[Stored data]

Lemma step_finish_idle SB st rid :
  (∀ r, responses st !! rid = Some r → ended r = false ∨ finished r = true) →
  step SB (EvFinish rid) st = mkResult Normal st [].
Proof.
  intros H. simpl. destruct (responses st !! rid) as [r|]; [|done].
  destruct (H r eq_refl) as [-> | ->]; [done|]. by rewrite andb_false_r.
Qed.

Lemma step_frame SB ev st : Frame st (state (step SB ev st)).
Proof.
  destruct ev as [err s a p|a p sk|k|u| |rid| |].
  - destruct err; by split.
  - by split.
  - by split.
  - rewrite step_request. by split.
  - destruct (ticks st) as [|t q] eqn:Hq.
    + rewrite step_tick_nil by done. apply Frame_refl.
    + rewrite (step_tick_cons _ _ t q) by done.
      destruct (next_cases SB t (set_ticks q st)) as (f & -> & _). by split.
  - simpl. destruct (responses st !! rid) as [r|]; [|apply Frame_refl].
    destruct (ended r && negb (finished r)); [|apply Frame_refl].
    destruct (run_listeners_cases (finish_once r) (update rid mark_finished st))
      as (_ & Hc & Hh & Hj & Hs & _).
    split; [done|done|auto|]. by rewrite Hs.
  - simpl. destruct (timers st) as [|[] ?]; by split.
  - by split.
Qed.

(** Every turn but its own ['finish'] leaves the arming of a response as
    it is, and no turn removes a response. *)
Lemma step_arming SB ev st rid r :
  responses st !! rid = Some r →
  ev ≠ EvFinish rid →
  ∃ r', responses (state (step SB ev st)) !! rid = Some r' ∧ arming r' = arming r.
Proof.
  intros Hr Hev.
  destruct ev as [err s a p|a p sk|k|u| |rid'| |].
  - destruct err; by exists r.
  - by exists r.
  - by exists r.
  - rewrite step_request. cbn. exists r. split; [|done].
    by apply lookup_app_l_Some.
  - destruct (ticks st) as [|t q] eqn:Hq.
    + rewrite step_tick_nil by done. by exists r.
    + rewrite (step_tick_cons _ _ t q) by done.
      destruct (next_cases SB t (set_ticks q st)) as (f & -> & Hf & _). cbn.
      destruct (decide (task_response t = rid)) as [->|Hne].
      * exists (f r). split; [|by apply Hf].
        by rewrite list_lookup_alter_eq, Hr.
      * exists r. split; [|done]. by rewrite list_lookup_alter_ne.
  - assert (rid' ≠ rid) as Hne by congruence.
    simpl. destruct (responses st !! rid') as [r0|]; [|by exists r].
    destruct (ended r0 && negb (finished r0)); [|by exists r].
    destruct (run_listeners_cases (finish_once r0) (update rid' mark_finished st))
      as (_ & _ & _ & _ & _ & -> & _).
    cbn. exists r. split; [|done]. by rewrite list_lookup_alter_ne.
  - simpl. destruct (timers st) as [|[] ?]; by exists r.
  - by exists r.
Qed.

Lemma run_app SB evs1 evs2 st :
  run SB (evs1 ++ evs2) st
  = (let '(st1, effs1) := run SB evs1 st in
     let '(st2, effs2) := run SB evs2 st1 in
     (st2, effs1 ++ effs2)).
Proof.
  revert st. induction evs1 as [|ev evs1 IH]; intros st; simpl.
  { by destruct (run SB evs2 st). }
  rewrite IH. destruct (run SB evs1 (state (step SB ev st))) as [st1 effs1].
  destruct (run SB evs2 st1) as [st2 effs2]. by rewrite app_assoc.
Qed.

Lemma run_cons SB ev evs st :
  (run SB (ev :: evs) st).1 = (run SB evs (state (step SB ev st))).1.
Proof. simpl. by destruct (run SB evs (state (step SB ev st))). Qed.

Lemma run_frame SB evs : ∀ st, Frame st (run SB evs st).1.
Proof.
  induction evs as [|ev evs IH]; intros st.
  - apply Frame_refl.
  - rewrite run_cons. eapply Frame_trans; [apply step_frame|apply IH].
Qed.

Lemma run_arming SB evs : ∀ st rid r,
  responses st !! rid = Some r →
  Forall (λ ev, ev ≠ EvFinish rid) evs →
  ∃ r', responses (run SB evs st).1 !! rid = Some r' ∧ arming r' = arming r.
Proof.
  induction evs as [|ev evs IH]; intros st rid r Hr Hevs.
  - by exists r.
  - apply Forall_cons in Hevs as [Hev Hevs]. rewrite run_cons.
    destruct (step_arming SB ev st rid r Hr Hev) as (r1 & Hr1 & Ha1).
    destruct (IH _ rid r1 Hr1 Hevs) as (r2 & Hr2 & Ha2).
    exists r2. split; [done|congruence].
Qed.

(** *** Invariants of a server's life *)

Definition armed_ok (js : Content) (r : Response) : Prop :=
  finish_once r = []
  ∨ is_bundle (url r) = true
  ∨ (is_html (url r) = true ∧ truthy js = false).

Record Inv (st : State) : Prop := mkInv {
  inv_html : ∃ b, opts_html st = Buf b;
  inv_server : is_Some (server st);
  inv_ticks : Forall (λ t, task_response t < length (responses st)) (ticks st);
  inv_armed : Forall (armed_ok (opts_javascript st)) (responses st)
}.

Lemma armed_ok_arming js r r' : arming r' = arming r → armed_ok js r → armed_ok js r'.
Proof. unfold arming, armed_ok. intros [= -> -> _]. done. Qed.

Lemma armed_ok_arrival st url : armed_ok (opts_javascript st) (arrival st url).
Proof.
  unfold arrival, armed_ok. destruct (isClosing st); [by left|].
  destruct (is_bundle url) eqn:Hb; [by right; left|].
  destruct (is_html url) eqn:Hh; [|by left].
  destruct (truthy (opts_javascript st)); [by left|by right; right].
Qed.

Lemma Forall_alter_same {A} (P : A → Prop) (f : A → A) i (l : list A) :
  (∀ x, P x → P (f x)) → Forall P l → Forall P (alter f i l).
Proof. intros Hf Hl. apply Forall_alter; auto. Qed.

Lemma step_inv SB ev st : Inv st → Inv (state (step SB ev st)).
Proof.
  intros [Hh Hs Ht Ha].
  pose proof (step_frame SB ev st) as [Fh Fj _ Fs].
  split; [by rewrite Fh|by apply Fs| |]; rewrite ?Fj.
  - destruct ev as [err s a p|a p sk|k|u| |rid| |].
    + by destruct err.
    + done.
    + done.
    + rewrite step_request. cbn. rewrite length_app. simpl.
      apply Forall_app. split.
      * eapply Forall_impl; [exact Ht|]. simpl. intros; lia.
      * unfold queued. repeat case_match; repeat constructor; simpl; lia.
    + destruct (ticks st) as [|t q] eqn:Hq.
      * rewrite step_tick_nil by done. cbn. by rewrite Hq.
      * rewrite (step_tick_cons _ _ t q) by done.
        destruct (next_cases SB t (set_ticks q st)) as (f & -> & _). cbn.
        rewrite length_alter. by apply Forall_cons in Ht as [_ ?].
    + simpl. destruct (responses st !! rid) as [r|]; [|done].
      destruct (ended r && negb (finished r)); [|done].
      destruct (run_listeners_cases (finish_once r) (update rid mark_finished st))
        as (_ & _ & _ & _ & _ & -> & -> & _).
      cbn. by rewrite length_alter.
    + simpl. by destruct (timers st) as [|[] ?].
    + done.
  - destruct ev as [err s a p|a p sk|k|u| |rid| |].
    + by destruct err.
    + done.
    + done.
    + rewrite step_request. cbn. apply Forall_app. split; [done|].
      constructor; [apply armed_ok_arrival|constructor].
    + destruct (ticks st) as [|t q] eqn:Hq.
      * by rewrite step_tick_nil.
      * rewrite (step_tick_cons _ _ t q) by done.
        destruct (next_cases SB t (set_ticks q st)) as (f & -> & Hf & _). cbn.
        apply Forall_alter_same; [|done].
        intros r. apply armed_ok_arming, Hf.
    + simpl. destruct (responses st !! rid) as [r|]; [|done].
      destruct (ended r && negb (finished r)); [|done].
      destruct (run_listeners_cases (finish_once r) (update rid mark_finished st))
        as (_ & _ & _ & _ & _ & -> & _).
      cbn. apply Forall_alter_same; [|done]. intros r0 _. by left.
    + simpl. by destruct (timers st) as [|[] ?].
    + done.
Qed.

> **Directions for this task**: Using the records above, count the lines that hold the string "congruence", and give back only the result.

> **Solved problem**: 2